Simply knotted

Silica microspheres in liquid crystals offer the possibility of creating every knot conceivable.

August 18, 2011

Knots can now be tied systematically in the microscopic world. A team of scientists led by Uroš Tkalec from the Jožef Stefan Institute in Ljubljana (Slovenia), who has been working at the Max Planck Institute for Dynamics and Self-Organization in Göttingen (Germany) since September 2010, has now found a way to create every imaginable knot inside a liquid crystal. Starting points of the new method are tiny silica microspheres confined in thin liquid crystal layers. Surrounding these microspheres, a net of fine lines is formed where the molecular orientation of the liquid crystal is altered. The researchers discovered a method to twist and link these lines in such a manner as to create every knot imaginable.

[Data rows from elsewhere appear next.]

(* ===== verification/RangeIndex.v ===== *)
(** * The value index of a range shuffle file

    Models [ballista/core/src/execution_plans/range_shuffle/]: the layout and the
    writing of a data file ([ipc_file.rs], [writer.rs]), the index beside it, the
    selection of record batches by a value range ([index.rs]), and the local and
    the remote read of a selection ([reader.rs], [remote.rs], and
    [fetch_ranges_with] of [shuffle_reader.rs]).

    Files are the batches and the layout the IPC writer reports. An index batch is
    its schema and its columns. *)

From S2P Require Import Prelude Errors Machine Types Kll SortKey SortKeyFacts Range.
From stdpp Require Import numbers gmap.
From Stdlib Require Import Ascii.

(** [?] on a [DataFusionError] in a function that returns a [BallistaError] *)
Definition ballista_err {A : Type} (o : outcome DataFusionError A) : outcome BallistaError A :=
  match o with
  | Ok a => Ok a
  | Err e => Err (ballista_of_datafusion e)
  | Panic => Panic
  end.

Definition general {A : Type} (text : string) : outcome BallistaError A :=
  Err (General (Lit text)).

(** ** Layout *)

Record MessageBlock : Type := mkBlock { block_offset : N; block_len : N }.

Record FileLayout : Type := mkLayout {
  dictionaries : list MessageBlock;
  record_batches : list MessageBlock;
}.

(** ** The index batch *)

Record Field : Type := mkField { field_name : string; field_type : DataType; field_nullable : bool }.
Record Schema : Type := mkSchema { schema_fields : list Field; schema_metadata : gmap string string }.

Record IndexBatch : Type := mkIndex { index_schema_of : Schema; index_columns : list Array }.

Definition index_num_rows (index : IndexBatch) : nat :=
  match index_columns index with
  | c :: _ => length (array_values c)
  | [] => 0
  end.

Definition Boolean : DataType := OtherType "Boolean".

Definition IS_DICT_COLUMN : string := "is_dict".
Definition BYTE_OFFSET_COLUMN : string := "byte_offset".
Definition BYTE_LEN_COLUMN : string := "byte_len".
Definition NUM_ROWS_COLUMN : string := "num_rows".
Definition FIXED_COLUMN_COUNT : nat := 4.
Definition IS_DICT_POSITION : nat := 0.
Definition BYTE_OFFSET_POSITION : nat := 1.
Definition BYTE_LEN_POSITION : nat := 2.
Definition NUM_ROWS_POSITION : nat := 3.

Definition fixed_fields : list Field :=
  [mkField IS_DICT_COLUMN Boolean false;
   mkField BYTE_OFFSET_COLUMN UInt64 false;
   mkField BYTE_LEN_COLUMN UInt64 false;
   mkField NUM_ROWS_COLUMN UInt64 true].

Definition key_column_count (index : IndexBatch) : result nat :=
  let n := length (index_columns index) in
  if FIXED_COLUMN_COUNT <=? n then Ok (n - FIXED_COLUMN_COUNT)
  else general "range shuffle index has {} columns, fewer than the {FIXED_COLUMN_COUNT} fixed layout columns".

(** The fixed column, which has to be an array of the type [d] *)
Definition fixed_column (d : DataType) (index : IndexBatch) (position : nat) : result (list (option Z)) :=
  let? n := key_column_count index in
  match index_columns index !! (n + position) with
  | None => Panic
  | Some a =>
      if bool_decide (array_type a = d) then Ok (array_values a)
      else general "range shuffle index column {column} (`{name}`) has type {}, not the layout type"
  end.

Definition is_dict_column (index : IndexBatch) := fixed_column Boolean index IS_DICT_POSITION.
Definition byte_offset_column (index : IndexBatch) := fixed_column UInt64 index BYTE_OFFSET_POSITION.
Definition byte_len_column (index : IndexBatch) := fixed_column UInt64 index BYTE_LEN_POSITION.
Definition num_rows_column (index : IndexBatch) := fixed_column UInt64 index NUM_ROWS_POSITION.

(** [column.value(row)]; the slot of a NULL holds zero *)
Definition slot (column : list (option Z)) (row : nat) : result Z :=
  match column !! row with
  | Some v => Ok (default 0%Z v)
  | None => Panic
  end.

Definition bool_slot (column : list (option Z)) (row : nat) : result bool :=
  let? v := slot column row in Ok (negb (v =? 0)%Z).

Definition SORT_OPTIONS_METADATA : string := "ballista.range_shuffle.sort_options".

Definition encode_options (o : SortOptions) : string :=
  ((if descending o then "desc" else "asc") ++ " " ++
   (if nulls_first o then "nulls_first" else "nulls_last"))%string.

Definition encode_sort_options (options : list SortOptions) : string :=
  String.concat "," (encode_options <$> options).

(** [options.split(',').next()] *)
Fixpoint split_first (s : string) : string :=
  match s with
  | EmptyString => EmptyString
  | String c s' => if Ascii.eqb c ","%char then EmptyString else String c (split_first s')
  end.

Definition schema_descending (schema : Schema) : bool :=
  match schema_metadata schema !! SORT_OPTIONS_METADATA with
  | Some options => String.prefix "desc" (split_first options)
  | None => false
  end.

(** ** Building the index *)

Record BatchKey : Type := mkBatchKey { key_values : list ScalarValue; key_num_rows : N }.

(** [ScalarValue::try_from] of a type, [RecordBatch::try_new], and the display and the
    type of a sort expression *)
Class IndexOps `{ExprOps} : Type := {
  null_scalar : DataType → fallible ScalarValue;
  batch_try_new : Schema → list Array → fallible IndexBatch;
  expr_name : RoutingExpr → string;
  expr_type : RoutingExpr → fallible DataType;
}.

Class IndexLaws `{IndexOps} `{!ScalarOps, !ExprLaws} : Prop := {
  null_of d v : null_scalar d = inr v → v = mkScalar d None;
  batch_of schema columns b : batch_try_new schema columns = inr b → b = mkIndex schema columns;
  expr_typed e d : expr_type e = inr d → d = type_of e;
}.

Section index.
Context `{IndexOps} `{RowFormat}.

(** A sort expression that has no type is an error. *)
Definition key_field (sort_expr : RoutingExpr * SortOptions) : result Field :=
  match expr_type sort_expr.1 with
  | inr d => Ok (mkField (expr_name sort_expr.1) d true)
  | inl _ => general "range shuffle index: sort expression `{}` has no type against the shuffle schema: {e}"
  end.

Fixpoint collect_results {A B : Type} (f : A → result B) (l : list A) : result (list B) :=
  match l with
  | [] => Ok []
  | a :: l' => let? b := f a in let? bs := collect_results f l' in Ok (b :: bs)
  end.

Definition index_schema (ordering : list (RoutingExpr * SortOptions)) : result Schema :=
  let? fields := collect_results key_field ordering in
  Ok (mkSchema (fields ++ fixed_fields)
        {[ SORT_OPTIONS_METADATA := encode_sort_options ordering.*2 ]}).

(** *** Keys *)

Definition key_value (batch : list Row) (sort_expr : RoutingExpr * SortOptions) : result ScalarValue :=
  match batch with
  | [] =>
      match expr_type sort_expr.1 with
      | inl _ => general "range shuffle index: sort expression `{}` has no type: {e}"
      | inr d => ballista_err (of_sum (null_scalar d))
      end
  | first_row :: _ =>
      match column_of sort_expr.1 [first_row] with
      | inl _ => general "range shuffle index: sort expression `{}` failed to evaluate: {e}"
      | inr a => ballista_err (try_from_array a 0)
      end
  end.

Definition key_for (ordering : list (RoutingExpr * SortOptions)) (batch : list Row) : result BatchKey :=
  let? values := collect_results (key_value batch) ordering in
  Ok (mkBatchKey values (N.of_nat (length batch))).

(** An item of the stream, and the keys collected after it *)
Definition poll_keyed (ordering : list (RoutingExpr * SortOptions)) (item : fallible (list Row))
    (keys : list BatchKey) : outcome DataFusionError (list Row) * list BatchKey :=
  match item with
  | inl e => (Err e, keys)
  | inr batch =>
      match key_for ordering batch with
      | Ok key => (Ok batch, keys ++ [key])
      | Err e => (Err (into_datafusion e), keys)
      | Panic => (Panic, keys)
      end
  end.

(** *** Rows *)

Definition index_row : Type := N * N * option nat.

(** The stable sort by offset *)
Fixpoint insert_row (r : index_row) (rows : list index_row) : list index_row :=
  match rows with
  | [] => [r]
  | s :: rows' => if (r.1.1 <=? s.1.1)%N then r :: rows else s :: insert_row r rows'
  end.
Definition sort_rows (rows : list index_row) : list index_row := foldr insert_row [] rows.

Definition layout_rows (layout : FileLayout) : list index_row :=
  ((λ b, (block_offset b, block_len b, None)) <$> dictionaries layout) ++
  imap (λ idx b, (block_offset b, block_len b, Some idx)) (record_batches layout).

(** [for (column, value) in columns.iter_mut().zip(values) { column.push(value) }] *)
Fixpoint push_values {A : Type} (columns : list (list A)) (values : list A) : list (list A) :=
  match columns, values with
  | c :: columns', v :: values' => (c ++ [v]) :: push_values columns' values'
  | _, _ => columns
  end.

Record builders : Type := mkBuilders {
  key_columns : list (list ScalarValue);
  b_is_dict : list (option Z);
  b_offset : list (option Z);
  b_len : list (option Z);
  b_num_rows : list (option Z);
}.

(** The null of each field, until one has none *)
Definition null_values (fields : list Field) : result (list ScalarValue) :=
  collect_results (λ f, ballista_err (of_sum (null_scalar (field_type f)))) fields.

Definition append_row (fields : list Field) (key_count : nat) (keys : list BatchKey)
    (row : index_row) (b : builders) : result builders :=
  let '(offset, len, key_idx) := row in
  let offsets := b_offset b ++ [Some (Z.of_N offset)] in
  let lens := b_len b ++ [Some (Z.of_N len)] in
  match key_idx with
  | Some idx =>
      match keys !! idx with
      | None => Panic
      | Some key =>
          if negb (length (key_values key) =? key_count) then
            general "range shuffle index: batch key has {} values against {} key columns"
          else
            Ok (mkBuilders (push_values (key_columns b) (key_values key))
                  (b_is_dict b ++ [Some 0%Z]) offsets lens
                  (b_num_rows b ++ [Some (Z.of_N (key_num_rows key))]))
      end
  | None =>
      let? values := null_values (take key_count fields) in
      Ok (mkBuilders (push_values (key_columns b) values)
            (b_is_dict b ++ [Some 1%Z]) offsets lens (b_num_rows b ++ [None]))
  end.

Fixpoint append_rows (fields : list Field) (key_count : nat) (keys : list BatchKey)
    (rows : list index_row) (b : builders) : result builders :=
  match rows with
  | [] => Ok b
  | row :: rows' =>
      let? b := append_row fields key_count keys row b in
      append_rows fields key_count keys rows' b
  end.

Knots are ubiquitous: We encounter them in woven materials, in the numerous sailors’ knots, and in constantly entangled electric cables and extension cords. When putting on their shoes, even small children learn to master their first knots – long before they can read and write. Even our DNA can be complicatedly knotted. From a mathematical point of view, knots that seem completely different at first sight can belong to the same class. The essential criterion is that one knot can be transformed into another by means of simple deformations. The most simple example is a rubber band. Topologically speaking, every shape you can create from it without cutting open the loop and joining it back together is equivalent to the initial rubber band. A completely different knot, for example, is the trefoil knot (see figure 1). This knot cannot easily be tied from an intact rubber band. Furthermore, several interlocked loops can constitute even more complex structures.

Despite this tidy mathematical system organizing the general jumble of knots, one question remains: Can every conceivable knot be implemented in a microscopic, physical system? In his most recent study Uroš Tkalec found such a system, in which complex knots can be created systematically: silica microspheres within an only slightly thicker nematic liquid crystal film confined between two glass plates. Such liquid crystals also pose the basis of common LCD displays.

"The glass plates were treated in such a manner as to force the liquid crystalline molecules to align parallel to the surface", explains Tkalec. A single silica microsphere entering the layer changes the surrounding alignment substantially: around the sphere a ring-shaped region forms in which no preferred direction can be discerned. Scientists refer to such disruptions in the molecular order as defect lines. Since the defect ring surrounding a microsphere reflects light differently than the rest of the liquid crystal, it can be easily detected. "It looks as if every microsphere were surrounded by its own ring – similar to the planet Saturn", explains Tkalec (see figure 2, left). These Saturn’s rings are oriented perpendicularly to the average orientation of molecules between the glass plates. If several microspheres are confined to such thin nematic layers, they can be moved together and arranged in lines by using a laser, much like using a pair of tweezers. The rings then join to form more complex, entangled lines surrounding the aligned spheres.